Spokesmen for liberal ideas are everywhere in the media, but Republicans are given few opportunities to make their case, and so must make sure that what chances they have are used to maximum effect. That’s why an ability to use TV to explain conservative ideas quickly and easily in crisp, forceful language is indispensable in GOP leaders. In 1994, the GOP seemed for once to understand that, and passed over more senior figures to anoint a natural leader in Newt Gingrich. But since then, it has gone back to its old ways, installing people with seniority but without ideas or energy, all but guaranteeing defeat with uncharismatic, lifeless figures like Denny Hastert and Bob Dole.
At the moment, tea party energy occasionally supplies some of what is missing in the leadership, but that can never be more than sporadic. Ordinary people can sustain their extraordinary efforts for only so long before the demands of their own lives reassert themselves. It’s not surprising that tea party energy suddenly disappeared in PA12. In any case, energy without the kind of focus provided by effective leadership can be dangerous, as the quirky Rand Paul’s nomination showed. Tea parties are a symptom of what is wrong with the GOP, not an antidote to it.

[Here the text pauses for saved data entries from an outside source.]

(** ** traverseSuites: a flagged suite below the argument *)

Lemma cleanSuite_then_throws (E : Ext) (config : Config) (s : suite)
    (w : World) :
  runner_props (props s) = true ->
  exists c1 w',
    cleanSuite E config s w = Ok (c1, w')
    /\ children c1 = children s
    /\ root_flag c1 = root_flag s
    /\ forall w2, cleanSuite E config c1 w2 = Fail Throws.
Proof.
  destruct s as [P kids]. cbn [props]. intros HP.
  destruct (cleanSuite_ok E config P kids w HP)
    as (Q & n' & cs & Hrun & _ & Hout & _).
  assert (removeAllPropsFromObjExcept Q allow_list !! "root" = P !! "root")
    as Hroot.
  { rewrite lookup_pruned by (apply in_allow_list; vm_compute; reflexivity).
    apply Hout, root_not_assigned. }
  eexists _, _. split; [exact Hrun|]. split; [reflexivity|]. split.
  - unfold root_flag. cbn [props]. rewrite Hroot. reflexivity.
  - intros w2. apply cleanSuite_no_beforeAll.
    + rewrite Hroot.
      unfold runner_props in HP. rewrite !andb_true_iff in HP. tauto.
    + rewrite lookup_removeAll.
      replace (bool_decide ("_beforeAll" ∈ allow_list)) with false
        by (vm_compute; reflexivity).
      reflexivity.
Qed.

Lemma each_suite_single (E : Ext) (config : Config) (T k k' : suite)
    (queue : list path) (w w' : World) :
  children T = [k] -> cleanSuite E config k w = Ok (k', w') ->
  each_suite E config [] [0%nat] T queue w
  = Ok ((Suite (props T) [k'], queue ++ [[0%nat]]), w').
Proof.
  intros Hkids Hrun. cbn [each_suite app upd_at]. rewrite Hkids.
  change ([k] !! 0%nat) with (Some k). cbn [upd_at].
  unfold bind at 1. unfold bind at 1. rewrite Hrun. reflexivity.
Qed.
(** * Seed-generator: password-derived wallets

    A shallow embedding of [generator.js] (secp256k1 / EVM accounts) and
    [sol-generator.js] (Ed25519 / base-58 accounts).

    JavaScript strings are sequences of UTF-16 code units, buffers are
    sequences of bytes.  The library primitives the two programs call
    (SHA-256, scrypt, base-58, Ed25519, Keccak-256, secp256k1) are written
    out after their standards; the hash functions, PBKDF2, scrypt, base-58
    and the check-summed address are checked against published test
    vectors.

    [main] is given over the answers of its four prompts first, then with
    the hidden prompt [getPassword] in front of it, a state machine over
    the 'data' events of a terminal. *)

From Stdlib Require Import String Ascii.
From Stdlib Require Import ZArith List Lia Bool.
From Stdlib Require Import Init.Byte Strings.Byte.
Import ListNotations.
Local Open Scope Z_scope.

(** Closed equations between values are settled by evaluation, once. *)
Ltac by_evaluation :=
  match goal with
  | |- ?a = ?b => vm_cast_no_check (@eq_refl _ b)
  end.

(** Case analysis on every test of a range in the goal. *)
Ltac split_ranges :=
  repeat match goal with
         | |- context [if (?a <=? ?b) && (?c <=? ?d) then _ else _] =>
             destruct (Z.leb_spec a b), (Z.leb_spec c d); cbn [andb]
         end.
(** C3: every trial returns a value, so no call of [chooseRandomIndex]
    throws; the board handed to the reveal call has exactly two doors that
    are neither selected nor the prize when the initial pick is the prize
    door and exactly one otherwise, and the board handed to the switch call
    has a door that is neither selected nor open. *)
Theorem reveal_and_switch_candidates_exist
  (logger : Logger) (changePlayerDecision : bool) (gen : Gen) :
  let x := run U (simulateSingleGame logger changePlayerDecision) gen in
  (exists won, result_of x = Ok won) /\
  exists board1 board2 board3 rest,
    boards_of (events_of x) =
      (PrizeAssigned, board1) :: (InitialSelected, board2)
        :: (Revealed, board3) :: rest /\
    List.length (collectIndices revealCondition board2 0) =
      (if pick_matches_prize board2 then 2 else 1)%nat /\
    collectIndices switchCondition board3 0 <> [].
Proof.
  cbv zeta.
  apply (run_Forall U U_range _
    (fun x =>
       (exists won, snd x = Ok won) /\
       exists board1 board2 board3 rest,
         boards_of (fst x) =
           (PrizeAssigned, board1) :: (InitialSelected, board2)
             :: (Revealed, board3) :: rest /\
         List.length (collectIndices revealCondition board2 0) =
           (if pick_matches_prize board2 then 2 else 1)%nat /\
         collectIndices switchCondition board3 0 <> [])).
  for_every_trial logger changePlayerDecision.
  all: split; [eexists; reflexivity|].
  all: do 4 eexists; split; [reflexivity|].
  all: split; [reflexivity|discriminate].
Qed.

(** C6: under the switch strategy, the board after the reveal has exactly
    one door that is neither selected nor open; the reselection clears the
    flag of the door selected until then and sets the flag of that door,
    which differs from it and is the only selected door afterwards. *)
Theorem reselection_takes_the_remaining_door (logger : Logger) (gen : Gen) :
  let x := run U (simulateSingleGame logger true) gen in
  exists board1 board2 board3 board4 oldChoice newChoice,
    boards_of (events_of x) =
      [(PrizeAssigned, board1); (InitialSelected, board2);
       (Revealed, board3); (Reselected, board4)] /\
    collectIndices selected board3 0 = [oldChoice] /\
    collectIndices switchCondition board3 0 = [newChoice] /\
    oldChoice <> newChoice /\
    board4 =
      update_nth
        (update_nth board3 (Z.to_nat oldChoice) (set_selected false))
        (Z.to_nat newChoice) (set_selected true) /\
    collectIndices selected board4 0 = [newChoice].
Proof.
  cbv zeta.
  apply (run_Forall U U_range _
    (fun x =>
       exists board1 board2 board3 board4 oldChoice newChoice,
         boards_of (fst x) =
           [(PrizeAssigned, board1); (InitialSelected, board2);
            (Revealed, board3); (Reselected, board4)] /\
         collectIndices selected board3 0 = [oldChoice] /\
         collectIndices switchCondition board3 0 = [newChoice] /\
         oldChoice <> newChoice /\
         board4 =
           update_nth
             (update_nth board3 (Z.to_nat oldChoice) (set_selected false))
             (Z.to_nat newChoice) (set_selected true) /\
         collectIndices selected board4 0 = [newChoice])).
  destruct logger as [[ | | ]]; enumerate_outcomes.
  all: do 6 eexists; split; [reflexivity|].
  all: split; [reflexivity|]; split; [reflexivity|].
  all: split; [discriminate|]; split; reflexivity.
Qed.

(** C10: the first draw of a trial is the prize index and the second is the
    initial pick, as the board after the initial selection shows; the stay
    strategy returns whether the two are equal and the switch strategy
    whether they differ, whatever is drawn afterwards. *)
Theorem trial_result_determined_by_initial_pick
  (logger : Logger) (changePlayerDecision : bool) (gen : Gen) :
  let x := run U (simulateSingleGame logger changePlayerDecision) gen in
  exists carIndex playerChoiceIndex laterDraws board1 board2 rest,
    draws_of (events_of x) = carIndex :: playerChoiceIndex :: laterDraws /\
    boards_of (events_of x) =
      (PrizeAssigned, board1) :: (InitialSelected, board2) :: rest /\
    collectIndices hasCar board2 0 = [carIndex] /\
    collectIndices selected board2 0 = [playerChoiceIndex] /\
    result_of x =
      Ok (if changePlayerDecision
          then negb (playerChoiceIndex =? carIndex)
          else playerChoiceIndex =? carIndex).
Proof.
  cbv zeta.
  apply (run_Forall U U_range _
    (fun x =>
       exists carIndex playerChoiceIndex laterDraws board1 board2 rest,
         draws_of (fst x) = carIndex :: playerChoiceIndex :: laterDraws /\
         boards_of (fst x) =
           (PrizeAssigned, board1) :: (InitialSelected, board2) :: rest /\
         collectIndices hasCar board2 0 = [carIndex] /\
         collectIndices selected board2 0 = [playerChoiceIndex] /\
         snd x =
           Ok (if changePlayerDecision
               then negb (playerChoiceIndex =? carIndex)
               else playerChoiceIndex =? carIndex))).
  for_every_trial logger changePlayerDecision.
  all: do 6 eexists; split; [reflexivity|].
  all: split; [reflexivity|]; split; [reflexivity|]; split; reflexivity.
Qed.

The real lesson of PA12 is this: if Republicans were hoping for a repeat of 1994 this fall, then they had better prepare themselves for a disappointment—unless and until the GOP understands how it won in 1994, and accordingly moves to correct the disastrous leadership deficit that was on clear display in PA12. If the party persists in approaching its best opportunity in many years with its present passive, uninspired and uninspiring leadership, it will thoroughly deserve that old label: the stupid party.